My friend Alie suggested that we refer to this Van Helsing as “What the Hel-Sing” instead. I’ve continued the trend with “Non-athan Harker” and “Renfake.” If anyone’s got clever versions of Mina and Lucy’s names, I’m all ears. Dracula can just keep being Alexander Grayson.

I will say this: I found that I can sort-of tolerate the Dracula/Mina romance in the TV show more than I can in the Langella and Oldman versions. That’s because “Alexander Grayson” doesn’t resemble Count Dracula at all, aside from being a vampire who has no problems with killing people to get what he wants. He doesn’t turn Lucy into a vampire until the penultimate episode, and only after finding out that she broke Mina’s heart. He even decides to sacrifice his own desires to help Mina and Jonathan patch up their relationship earlier in the season. There’s no scene where he drags Mina off into a corner. He’s always polite to her and she responds with enthusiasm. They just aren’t the Dracula and Mina from Stoker’s novel.
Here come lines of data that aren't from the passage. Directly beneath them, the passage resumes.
(* ===== verification/GcSchedule.v ===== *)
(** * When a collection is due (server/src/server/worker/blob_reaper/gc_loop.rs)

    The decision of the collector's timer loop: by interval, or once per
    scheduled time of the day. *)

From S2P Require Import Prelude Records.

(** server/src/server/worker/blob_reaper/mod.rs:43-43 *)
Definition DEFAULT_GC_INTERVAL_SECS : Z := 86400.
(** server/src/server/worker/blob_reaper/mod.rs:46-46 *)
Definition DEFAULT_GC_MIN_INTERVAL_SECS : Z := 3600.
(** server/src/server/worker/blob_reaper/mod.rs:49-49 *)
Definition DEFAULT_GC_MAX_ORPHAN_CANDIDATES : Z := 1000000.

(** A day, in nanoseconds. *)
Definition DAY : Z := (86400 * 10 ^ 9)%Z.

(** [now.date_naive().and_time(t).and_utc()], with [t] the nanoseconds since
    midnight. *)
Definition today_at (now : DateTime) (t : Z) : DateTime := (now / DAY * DAY + t)%Z.

(** server/src/server/worker/blob_reaper/gc_loop.rs:33-58 *)
Definition gc_due (last now : DateTime) (gc_interval gc_min_interval : Z) (start_time : option Z) : bool :=
  let elapsed := Z.max (num_seconds_between now last) 0 in
  if decide (elapsed < gc_min_interval)%Z then false
  else match start_time with
       | Some t =>
           let today := today_at now t in
           let sched := if decide (today ≤ now)%Z then today else (today - DAY)%Z in
           bool_decide (last < sched)%Z
       | None => bool_decide (gc_interval ≤ elapsed)%Z
       end.

(** ** Properties *)

(** [s] is the last occurrence of the time of day [t] at or before [now]. *)
Definition last_occurrence (now : DateTime) (t : Z) (s : DateTime) : Prop :=
  (s ≤ now < s + DAY)%Z ∧ (s mod DAY = t)%Z.

Lemma last_occurrence_unique now t s1 s2 : last_occurrence now t s1 → last_occurrence now t s2 → s1 = s2.
Proof.
  intros [Hr1 Hm1] [Hr2 Hm2]. unfold DAY in *.
  pose proof (Z.div_mod s1 (86400 * 10 ^ 9)). pose proof (Z.div_mod s2 (86400 * 10 ^ 9)). nia.
Qed.

(** A scheduled collection runs at most once per day.  It is due exactly when
    the minimum interval has passed and the last pass started before the most
    recent occurrence of the configured time of day; after a pass that starts
    now none is due before the next occurrence, a day later.  Without a configured time it is due
    when both intervals have passed. *)
Theorem gc_due_spec (last now gc_interval gc_min_interval : Z) :
  (∀ t, (0 ≤ t < DAY)%Z → ∃ s, last_occurrence now t s ∧
    (gc_due last now gc_interval gc_min_interval (Some t) = true ↔
      (gc_min_interval ≤ Z.max (num_seconds_between now last) 0)%Z ∧ (last < s)%Z) ∧
    ∀ later, (now ≤ later < s + DAY)%Z → gc_due now later gc_interval gc_min_interval (Some t) = false) ∧
  (gc_due last now gc_interval gc_min_interval None = true ↔
    (gc_min_interval ≤ Z.max (num_seconds_between now last) 0)%Z ∧
    (gc_interval ≤ Z.max (num_seconds_between now last) 0)%Z).
Proof.
  assert (∀ n t, (0 ≤ t < DAY)%Z → last_occurrence n t (if decide (today_at n t ≤ n)%Z then today_at n t else today_at n t - DAY)%Z) as Hocc.
  { intros n t Ht. unfold last_occurrence, today_at.
    pose proof (Z.mod_pos_bound n DAY ltac:(unfold DAY; lia)). pose proof (Z.div_mod n DAY ltac:(unfold DAY; lia)).
    case_decide; (split; [lia|]).
    - rewrite Z.add_comm, Z_mod_plus_full. by apply Z.mod_small.
    - replace (n / DAY * DAY + t - DAY)%Z with (t + (n / DAY - 1) * DAY)%Z by lia. rewrite Z_mod_plus_full. by apply Z.mod_small. }
  split.
  - intros t Ht. eexists. split; [by apply Hocc|]. split.
    + unfold gc_due. cbv zeta. destruct (decide (Z.max (num_seconds_between now last) 0 < gc_min_interval)%Z).
      * split; [done|]. lia.
      * rewrite bool_decide_eq_true. split; [intros; split; [lia|done]|tauto].
    + intros later Hl. unfold gc_due. cbv zeta.
      destruct (decide (Z.max (num_seconds_between later now) 0 < gc_min_interval)%Z); [done|].
      destruct (Hocc now t Ht) as [Hr Hm]. set (s := (if decide (today_at now t ≤ now)%Z then _ else _)) in *.
      assert ((if decide (today_at later t ≤ later)%Z then today_at later t else today_at later t - DAY) = s)%Z as ->.
      { apply (last_occurrence_unique later t); [by apply Hocc|]. split; [lia|done]. }
      apply bool_decide_eq_false. lia.
  - unfold gc_due. cbv zeta. destruct (decide (Z.max (num_seconds_between now last) 0 < gc_min_interval)%Z).
    + split; [done|]. lia.
    + rewrite bool_decide_eq_true. split; [intros; split; [lia|done]|tauto].
Qed.
(** What the end of an upload leaves, from a blob that is written. *)
Lemma wp_record_blob self repos id digest data size now w :
  sound (ds_blobs self) (ds_store self) repos w → new_id (ds_files self) w id →
  wp (record_blob self id digest (blake3_hex data) size now) (add_blob (ds_files self) id data w) (λ (res : result unit) w',
    match res with
    | Ok _ => sound (ds_blobs self) (ds_store self) repos w' ∧
        ∃ blob_id, file_at (ds_files self) (blob_ref_path_for digest) (layer_record digest size blob_id (blake3_hex data) now) data w'
    | Err _ => let k := artifact_key (ds_repo self) (blob_ref_path_for digest) in w_kv w' !! k = w_kv w !! k
    end).
Proof using ar_exact br_exact.
  intros Hs (Hid & Hne0 & Hempty). pose proof (sound_blob_added _ _ _ _ _ data Hid Hs) as Hs1. set (files := ds_files self) in *.
  unfold record_blob, put_dedup_record_counted. apply wp_bind_ok, wp_bind_ok.
  unfold wp at 1. rewrite run_put_dedup. cbn [br_hash blob_record add_blob w_kv set_blobs]. fold files.
  set (rec := br_in_store _ _). destruct (to_vec rec) as [e|b] eqn:Hb; [done|]. cbn [fs_blobs ds_files].
  destruct (w_kv w !! blob_key (ds_store self) (blake3_hex data)) as [ [b0 v0]|] eqn:Hm.
  - destruct (from_slice b0) as [e|old] eqn:He; [done|]. apply wp_bind, wp_ret, wp_ret. cbn [default].
    destruct (proj1 Hs _ _ _ _ Hm He) as (d & Hd & Hh).
    assert (blob_at files data (br_blob_id old) w) as Hat.
    { split; [|by exists d]. intros Heq. rewrite Heq in Hd. cbn in Hempty. congruence. }
    pose proof (wp_put_counted files repos (blob_ref_path_for digest) (layer_record digest size (br_blob_id old) (blake3_hex data) now)
      data (br_blob_id old) w Hs eq_refl eq_refl Hat) as Hput.
    apply wp_bind_ok. unfold put_blob_ref. apply wp_bind_ok. unfold wp at 1. unfold add_blob. rewrite run_put_counted_blobs. unfold wp in Hput.
    cbn [ds_files fs_repo files] in Hput. change (file_record _ _ _ _ _ _ _) with (layer_record digest size (br_blob_id old) (blake3_hex data) now).
    destruct (run (put_counted _ _ _) w) as [ [res|] w1]; [|done]. destruct Hput as (Hs2 & Ho2 & Hb2 & Hr2). cbn [fst snd].
    destruct res as [o|e]; [|done]. apply wp_ret, wp_bind.
    apply (wp_intro _ _ (Ok tt) w1); [|by apply wp_ret; split; [|eexists] ].
    cbn. rewrite delete_insert_eq, delete_id by done. rewrite <-Hb2. by destruct w1.
  - apply wp_bind. eapply wp_intro; [done|]. apply wp_ret. cbn [default]. apply wp_bind_ok. unfold put_blob_ref. apply wp_bind_ok.
    eapply wp_mono; [eapply (wp_put_counted files repos _ _ data id)|].
    + apply (sound_frame _ _ _ (set_kv (<[blob_key (ds_store self) (br_hash rec) := (b, 1%Z)]> (w_kv w)) (add_blob files id data w))); [done|done|].
      apply (sound_dedup_added _ _ _ (add_blob files id data w) rec b data); [done..|]. cbn. by rewrite lookup_insert_eq.
    + done.
    + done.
    + split; [done|]. exists data. cbn. by rewrite lookup_insert_eq.
    + intros res w1 (Hs2 & Ho2 & _ & Hr2). destruct res as [o|e]; [apply wp_ret, wp_ret; by split; [|eexists]|].
      cbn in *. rewrite Hr2. by rewrite lookup_insert_ne.
Qed.

(** A layer that has been pushed is what is pulled.  In a sound repository a
    push of a layer ends; if it succeeds, the repository is sound, the digest of the contents is
    returned, and a pull of that digest returns contents with the hash of the push
    and their size, whether or not the store had them already; if it fails, the
    record of the layer is as before. *)
Theorem docker_layer_served (self : DockerStore) (repos : gset string) (data : bytes) (w : world kvmap) :
  sound (ds_blobs self) (ds_store self) repos w → new_id (ds_files self) w (new_v4 (w_uuids w)) →
  ∃ res w', run (put_blob self data) w = (Some res, w') ∧
    match res with
    | Ok digest => digest = sha256_digest data ∧ sound (ds_blobs self) (ds_store self) repos w' ∧
        ∃ (d : bytes) w'', run (get_blob full self digest) w' = (Some (Ok (Some (d, byte_size data))), w'') ∧
          same_store w' w'' ∧ blake3_hex d = blake3_hex data
    | Err _ => let k := artifact_key (ds_repo self) (blob_ref_path_for (sha256_digest data)) in w_kv w' !! k = w_kv w !! k
    end.
Proof using ar_exact br_exact.
  intros Hs Hid. apply wp_run. unfold put_blob. apply wp_bind. eapply wp_intro; [done|]. apply wp_bind. eapply wp_intro; [done|].
  apply wp_bind_ok. eapply wp_intro; [done|]. apply wp_bind_ok.
  eapply wp_mono; [exact (wp_record_blob self repos (new_v4 (w_uuids w)) (sha256_digest data) data (byte_size data) (w_now w) (bump_uuid w) Hs Hid)|].
  intros res w' Hr. destruct res as [ []|e]; [|done]. destruct Hr as (Hs' & bid & Hf). apply wp_ret. split; [done|]. split; [done|].
  pose proof (layer_pulled _ _ _ _ _ Hf) as Hwp. apply wp_run in Hwp as (res & w'' & Hrun & Hk & d & -> & Hd). by exists d, w''.
Qed.

(** *** A mount from another store *)

(** The record of the layer and the dedup record of its hash name a blob that
    the store does not have. *)
Definition broken_layer self (digest hash bid : string) w : Prop :=
  (∃ (b : bytes) v r, w_kv w !! artifact_key (ds_repo self) (blob_ref_path_for digest) = Some (b, v) ∧ from_slice b = inr r ∧
    ar_blob_id r = Some bid) ∧
  (∃ (b : bytes) v old, w_kv w !! blob_key (ds_store self) hash = Some (b, v) ∧ from_slice b = inr old ∧ br_blob_id old = bid) ∧
  w_blobs w !! (ds_blobs self, bid) = None.

Lemma broken_pull self digest hash bid w : broken_layer self digest hash bid w →
  wp (get_blob full self digest) w (λ (res : result (option (bytes * Z))) w',
    same_store w w' ∧ res = Err (DataIntegrity ("blob missing for blob_id " +:+ bid))).
Proof.
  intros ((b & v & r & Hm & Hv & Hb) & _ & Hbl). unfold get_blob.
  apply wp_bind_ok. unfold wp at 1. rewrite run_get_artifact. unfold old_of. rewrite Hm, Hv.
  apply wp_bind. eapply wp_mono; [apply wp_track|]. intros _ w' [Hk Hbl']. rewrite Hb. cbn [default].
  apply wp_bind_ok. apply (wp_intro _ _ (Ok None) w'); [cbn; by rewrite Hbl', Hbl|]. by apply wp_ret.
Qed.

Lemma record_layer self digest size bid hash now w :
  wp (put_blob_ref self digest bid hash size now) w (λ (res : result unit) w',
    w_blobs w' = w_blobs w ∧ (∀ k, k.1.1 = TABLE_BLOBS → w_kv w' !! k = w_kv w !! k) ∧
    (is_ok res = true → ∃ (b : bytes) v r, w_kv w' !! artifact_key (ds_repo self) (blob_ref_path_for digest) = Some (b, v) ∧
      from_slice b = inr r ∧ ar_blob_id r = Some bid)).
Proof using ar_exact.
  unfold put_blob_ref. apply wp_bind_ok. eapply wp_mono; [apply (wp_put_any (ds_files self))|].
  intros res w' (_ & Hb & Hk & Hr). destruct res as [o|e]; [|done]. apply wp_ret. split_and!; [done..|]. intros _.
  destruct Hr as (b & v & id & acc & Hm & Hv). do 3 eexists. split_and!; [exact Hm|exact Hv|done].
Qed.

Lemma wp_mount self digest bid hash size w : w_blobs w !! (ds_blobs self, bid) = None →
  w_kv w !! blob_key (ds_store self) hash = None →
  wp (mount_blob self digest bid hash size) w (λ (res : result string) w',
    is_ok res = true → broken_layer self digest hash bid w').
Proof using ar_exact br_exact.
  intros Hbl Hm. unfold mount_blob, put_dedup_record_counted. apply wp_bind. eapply wp_intro; [done|]. apply wp_bind_ok, wp_bind_ok.
  unfold wp at 1. rewrite run_put_dedup. cbn [br_hash blob_record handle snd]. set (rec := br_in_store _ _).
  destruct (to_vec rec) as [e|b] eqn:Hb; [done|]. rewrite Hm. apply wp_bind. eapply wp_intro; [done|]. apply wp_ret, wp_bind_ok.
  eapply wp_mono; [apply record_layer|]. cbn [w_blobs handle snd set_kv w_kv push_sent]. intros [ []|e] w' (Hb' & Hk' & Hr'); [apply wp_ret|done]. intros _.
  split; [by apply Hr'|]. split; [|by rewrite Hb'].
  exists b, 1%Z, rec. split; [|split; [|done] ].
  - rewrite Hk' by done. cbn. by rewrite lookup_insert_eq.
  - by rewrite (from_to_vec _ _ Hb), wire_id.
Qed.

(** A later push of the layer does not repair it: what it writes is taken for a
    duplicate. *)
Lemma wp_push_broken self data bid w : broken_layer self (sha256_digest data) (blake3_hex data) bid w →
  wp (put_blob self data) w (λ (res : result string) w',
    is_ok res = true → broken_layer self (sha256_digest data) (blake3_hex data) bid w').
Proof using ar_exact br_exact.
  intros (_ & (b & v & old & Hm & Hv & Hold) & Hbl). unfold put_blob. apply wp_bind. eapply wp_intro; [done|]. apply wp_bind. eapply wp_intro; [done|].
  apply wp_bind_ok. eapply wp_intro; [done|]. unfold record_blob, put_dedup_record_counted. apply wp_bind_ok, wp_bind_ok, wp_bind_ok.
  unfold wp at 1. rewrite run_put_dedup. cbn [br_hash blob_record w_kv set_blobs handle snd bump_uuid].
  destruct (to_vec _) as [e|b']; [done|]. rewrite Hm, Hv. apply wp_bind, wp_ret, wp_ret. rewrite Hold. cbn [default]. apply wp_bind_ok.
  eapply wp_mono; [apply record_layer|]. intros [ []|e] w' (Hb' & Hk' & Hr'); [|done]. apply wp_bind. eapply wp_intro; [done|].
  apply wp_ret, wp_ret. intros _. split; [by apply Hr'|]. split.
  - exists b, v, old. split; [|done]. cbn. rewrite Hk' by done. by cbn.
  - cbn. rewrite Hb'. cbn. destruct (decide (bid = new_v4 (w_uuids w))) as [<-|Hne]; [by rewrite lookup_delete_eq|].
    by rewrite lookup_delete_ne, lookup_insert_ne by congruence.
Qed.

(** A layer that is mounted from a repository on another blob store is
    broken, and stays so.  When the blob that the mount names is not in the
    blob store of the destination, and the hash is new to its store, a mount
    that succeeds leaves a layer that cannot be pulled; and a later push of the very
    contents, which succeeds, leaves it so, since its blob is dropped as a
    duplicate of the one that is missing. *)
Theorem mount_from_other_store_breaks (self : DockerStore) (bid : string) (data : bytes) (size : Z) (w : world kvmap) :
  let pull w res := ∃ w', run (get_blob full self (sha256_digest data)) w = (Some res, w') in
  let missing := Err (DataIntegrity ("blob missing for blob_id " +:+ bid)) in
  w_blobs w !! (ds_blobs self, bid) = None → w_kv w !! blob_key (ds_store self) (blake3_hex data) = None →
  ∃ res w1, run (mount_blob self (sha256_digest data) bid (blake3_hex data) size) w = (Some res, w1) ∧
    (is_ok res = true → pull w1 missing ∧
      ∃ res' w2, run (put_blob self data) w1 = (Some res', w2) ∧ (is_ok res' = true → pull w2 missing)).
Proof using ar_exact br_exact.
  intros pull missing Hbl Hm.
  assert (∀ w, broken_layer self (sha256_digest data) (blake3_hex data) bid w → pull w missing) as Hpull.
  { intros w0 Hw. pose proof (broken_pull _ _ _ _ _ Hw) as Hwp. apply wp_run in Hwp as (res & w' & Hrun & _ & ->). by exists w'. }
  destruct (wp_run _ _ _ (wp_mount self (sha256_digest data) bid (blake3_hex data) size w Hbl Hm)) as (res & w1 & Hrun & Hok).
  exists res, w1. split; [done|]. intros Hres. specialize (Hok Hres). split; [by apply Hpull|].
  destruct (wp_run _ _ _ (wp_push_broken self data bid w1 Hok)) as (res' & w2 & Hrun' & Hok'). exists res', w2. auto.
Qed.
End pushed.
(* ===== verification/DockerUpload.v ===== *)
(** * Docker pushes (format/docker/src/api/helpers.rs, uploads.rs, manifests.rs)

    The handlers that write: a layer is mounted, uploaded in one piece, or in
    chunks that a session keeps until they are assembled; a manifest is checked
    and put.  The state of the authentication backend is passed through.  The
    theorems say what a completed upload leaves behind, and what a second
    completion of the same session does. *)

From S2P Require Import Prelude Bytes Text Errors Keys Records Kv Prog Wp Effects Scan Pagination Update Artifact Blob Repo Directory Ingest Accounts BulkDelete TreeRebuild.
From S2P Require Import BloomFilter UpdateWorker Batches Check CheckScan DockerGc Cache Auth ApiHelpers Package Docker.

(** ** Answers *)

(** What a handler answers: 201 with a location and a digest, 202 with the
    location of the upload, its id and the range received, 202 alone, the
    challenge, or an error with its code and status. *)
Inductive DockerReply : Type :=
| DCreated (location digest : string)
| DUpload (location uuid range : string)
| DAccepted
| DUnauthorized (challenge : string)
| DError (code message : string) (status : nat).

(** format/docker/src/api/helpers.rs:25-34 *)
Definition docker_error (code message : string) (status : nat) : DockerReply := DError code message status.

Definition unknown_error (e : DepotError) : DockerReply := docker_error "UNKNOWN" (display_error e) 500.

Definition DQUOTE : string := singleton_str (ascii_of_nat 34).

(** What the handlers read of the request and of the server: the headers, the
    authority of the URI, the base URL that is configured, the scheme of the
    listener and the cap on the chunks of an upload. *)
Record RequestEnv : Type := mkRequestEnv {
  re_headers : Headers;
  re_uri_authority : option string;
  re_base_url : option string;
  re_default_scheme : string;
  re_max_docker_chunk_count : nat;
}.

(** core/src/format_state.rs:99-110 *)
Definition env_external_origin (env : RequestEnv) : string :=
  external_origin_resolved (re_base_url env) (re_headers env) (re_uri_authority env) (re_default_scheme env).

(** format/docker/src/api/helpers.rs:42-49 *)
Definition docker_bearer_challenge (env : RequestEnv) : string :=
  "Bearer realm=" +:+ DQUOTE +:+ env_external_origin env +:+ "/v2/token" +:+ DQUOTE +:+ ",service=" +:+ DQUOTE +:+ "Artifact Depot" +:+ DQUOTE.

(** format/docker/src/api/helpers.rs:55-77 *)
Definition docker_unauthorized_response (env : RequestEnv) : DockerReply := DUnauthorized (docker_bearer_challenge env).

(** format/docker/src/api/helpers.rs:85-90 *)
Definition location_prefix (repo_name : string) (image : option string) : string :=
  "/v2/" +:+ default repo_name image.
(* ===== verification/DockerPull.v ===== *)
(** * Docker pulls (format/docker/src/api/manifests.rs, blobs.rs, tags.rs, the client in store.rs)

    The handlers that read: manifests and layers from a hosted repository, from
    an upstream registry through a cache, or from the members of a proxy, and
    the listings of tags and images.  The theorems say when a cache checks what it downloads,
    and what a client sees that follows the pages of a listing. *)

From S2P Require Import Prelude Bytes Text Errors Keys Records Kv Prog Wp Effects Scan Pagination Update Artifact Blob Repo Directory Ingest Accounts BulkDelete TreeRebuild.
From S2P Require Import BloomFilter UpdateWorker Batches Check CheckScan DockerGc Cache Proxy Auth ApiHelpers Package Docker DockerUpload.

(** ** The client of an upstream registry *)

(** The requests that the client makes: a GET with a header and either basic
    credentials or a token, a GET of a token with its parameters, and what a
    URL is. *)
Class RegistryClient := {
  registry_get : string → option (string * string) → option UpstreamAuth → string + Response;
  registry_get_bearer : string → option (string * string) → string → string + Response;
  token_get : string → list (string * string) → option UpstreamAuth → string + Response;
  url_parses : string → bool;
}.

(** The realm and the other parameters of a challenge. *)
(** format/docker/src/store.rs:696-708 *)
Definition parse_challenge (bearer : string) : option string * list (string * string) :=
  foldl (λ acc part,
    match split_once "=" (trim part) with
    | Some (key, val) =>
        let val := trim_matches (ascii_of_nat 34) val in
        if decide (key = "realm") then (Some val, acc.2) else (acc.1, acc.2 ++ [(key, val)])
    | None => acc
    end) (None, []) (split_char "," bearer).

(** format/docker/src/store.rs:61-64 *)
Definition MANIFEST_ACCEPT : string :=
  DOCKER_MANIFEST_V2 +:+ ", " +:+ DOCKER_MANIFEST_LIST +:+ ", " +:+ OCI_MANIFEST_V1 +:+ ", " +:+ OCI_INDEX_V1.

Section client.
Context `{RegistryClient} `{SerdeJson} `{Digests} `{Blake3}.

(** format/docker/src/store.rs:688-728 *)
Definition fetch_bearer_token (www_auth : string) (upstream_auth : option UpstreamAuth) : option string :=
  match strip_prefix www_auth "Bearer " with
  | None => None
  | Some bearer =>
      match parse_challenge bearer with
      | (Some realm, params) =>
          if url_parses realm then
            match token_get realm params upstream_auth with
            | inl _ => None
            | inr resp =>
                if is_success resp then
                  match collect_body (rs_body resp) with
                  | Err _ => None
                  | Ok data =>
                      match from_utf8 data ≫= json_from_str with
                      | None => None
                      | Some body =>
                          match json_get body "token" with
                          | Some v => json_as_str v
                          | None => json_get body "access_token" ≫= json_as_str
                          end
                      end
                  end
                else None
            end
          else None
      | (None, _) => None
      end
  end.
(* ===== verification/Cargo.v ===== *)
(** * Cargo registries (format/cargo/src/store.rs, api.rs)

    Crates are artifacts with the metadata of their version; the sparse index
    of a crate is built from them on every request.  The theorems say that a
    published crate is downloaded and indexed, and what a yank changes. *)

From S2P Require Import Prelude Bytes Text Errors Keys Records Kv Prog Wp Effects Scan Pagination Update Artifact Blob Repo Directory Ingest Accounts BulkDelete TreeRebuild.
From S2P Require Import BloomFilter UpdateWorker Batches Check CheckScan DockerGc Cache Auth ApiHelpers Package Json.

(** ** Answers *)

(** What a handler answers: success, an error of the protocol with its status,
    an error of the server, a document, or an index file with its tag. *)
Inductive CargoReply : Type :=
| CargoOk
| CargoError (status : nat) (msg : string)
| CargoFail (e : DepotError)
| CargoJson (body : Json)
| CargoIndex (etag : string) (body : bytes)
| CargoFile (content_type : string) (size : Z) (body : bytes).

(** format/cargo/src/api.rs:32-42 *)
Definition cargo_error (status : nat) (msg : string) : CargoReply := CargoError status msg.
(** format/cargo/src/api.rs:45-53 *)
Definition cargo_ok : CargoReply := CargoOk.

(** Whether the status is 200. *)
Definition cargo_status_ok (r : CargoReply) : bool :=
  match r with CargoError _ _ | CargoFail _ => false | _ => true end.

(** ** Paths *)

Section paths.
Context `{Unicode}.

(** format/cargo/src/store.rs:25-27 *)
Definition normalize_crate_name (name : string) : string := replace_char "-" "_" (to_lowercase name).

(** format/cargo/src/store.rs:30-43 *)
Definition index_prefix (name : string) : string :=
  let lower := to_lowercase name in
  match String.length lower with
  | 0 | 1 => "1"
  | 2 => "2"
  | 3 => "3/" +:+ default "" (str_get 0 1 lower)
  | _ => default "" (str_get 0 2 lower) +:+ "/" +:+ default "" (str_get 2 4 lower)
  end.

(** format/cargo/src/store.rs:46-49 *)
Definition crate_path (name version : string) : string :=
  let norm := normalize_crate_name name in
  "_crates/" +:+ norm +:+ "/" +:+ version +:+ "/" +:+ name +:+ "-" +:+ version +:+ ".crate".
End paths.

(** ** The metadata of a publication *)

(** format/cargo/src/api.rs:309-326 *)
Record PublishDep : Type := mkPublishDep {
  pd_name : string;
  pd_version_req : string;
  pd_features : list string;
  pd_optional : bool;
  pd_default_features : bool;
  pd_target : option string;
  pd_kind : string;
  pd_registry : option string;
  pd_explicit_name_in_toml : option string;
}.

(** format/cargo/src/api.rs:293-306 *)
Record PublishMeta : Type := mkPublishMeta {
  pm_name : string;
  pm_vers : string;
  pm_deps : list PublishDep;
  pm_features : Json;
  pm_features2 : option Json;
  pm_links : option string;
  pm_rust_version : option string;
}.

(** The metadata of a text, or the message of the error. *)
Class PublishJson := publish_from_slice : bytes → string + PublishMeta.

(** A dependency that is renamed in the manifest keeps its name as the package. *)
(** format/cargo/src/api.rs:453-470 *)
Definition crate_dep (d : PublishDep) : CrateDep :=
  mkCrateDep (default (pd_name d) (pd_explicit_name_in_toml d)) (pd_version_req d) (pd_features d) (pd_optional d)
    (pd_default_features d) (pd_target d) (pd_kind d) (pd_registry d) ((λ _, pd_name d) <$> pd_explicit_name_in_toml d).

Section meta.
Context `{JsonText}.

(** format/cargo/src/api.rs:472-491 *)
Definition version_meta (meta : PublishMeta) (sha256 : string) : CrateVersionMeta :=
  let features_str := match pm_features meta with JNull => "{}" | v => json_to_string v end in
  let features2_str := json_to_string <$> pm_features2 meta in
  mkCrateVersionMeta (pm_name meta) (pm_vers meta) (crate_dep <$> pm_deps meta) sha256 features_str features2_str false
    (pm_links meta) (pm_rust_version meta).

(** [serde_json] of a dependency. *)
Definition dep_json (d : CrateDep) : Json :=
  JObject [("name", JString (dep_name d)); ("req", JString (dep_req d)); ("features", json_list JString (dep_features d));
    ("optional", JBool (dep_optional d)); ("default_features", JBool (dep_default_features d));
    ("target", json_option JString (dep_target d)); ("kind", JString (dep_kind d)); ("registry", json_option JString (dep_registry d));
    ("package", json_option JString (dep_package d))].

(** The line of a version in the index. *)
(** format/cargo/src/store.rs:260-277 *)
Definition index_entry (cargo : CrateVersionMeta) : Json :=
  let features := default (JObject []) (json_parse (crate_features cargo)) in
  let features2 := crate_features2 cargo ≫= json_parse in
  JObject [("name", JString (crate_name cargo)); ("vers", JString (crate_vers cargo)); ("deps", json_list dep_json (crate_deps cargo));
    ("cksum", JString (crate_cksum cargo)); ("features", features); ("features2", json_option id features2);
    ("yanked", JBool (crate_yanked cargo)); ("links", json_option JString (crate_links cargo));
    ("rust_version", json_option JString (crate_rust_version cargo)); ("v", JNumber "2")].

Definition NEWLINE : string := singleton_str (ascii_of_N 10).

Definition index_line (r : ArtifactRecord) : string :=
  match ar_kind r with
  | KCargoCrate cargo => json_to_string (index_entry cargo) +:+ NEWLINE
  | _ => ""
  end.
End meta.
There’s also a major new character introduced to the story, Lady Jayne.  She’s a member of the Order of the Dragon who is hunting Dracula.  She doesn’t know that Dracula is actually the man that she loves, Alexander Grayson.  It’s nice to see another female character, but she reflects how much the plot changed from book to TV.  I can’t really evaluate how well she fits in Stoker’s universe because it’s not Stoker’s universe.  At least she’s not a badly-written character or anything.

The sets look very nice, it’s well-acted, and the music’s fine.  But it’s a horrible adaptation of the book.  The writers might as well have changed all of the characters’ names and nobody would’ve guessed that it had anything to do with Count Dracula or Bram Stoker.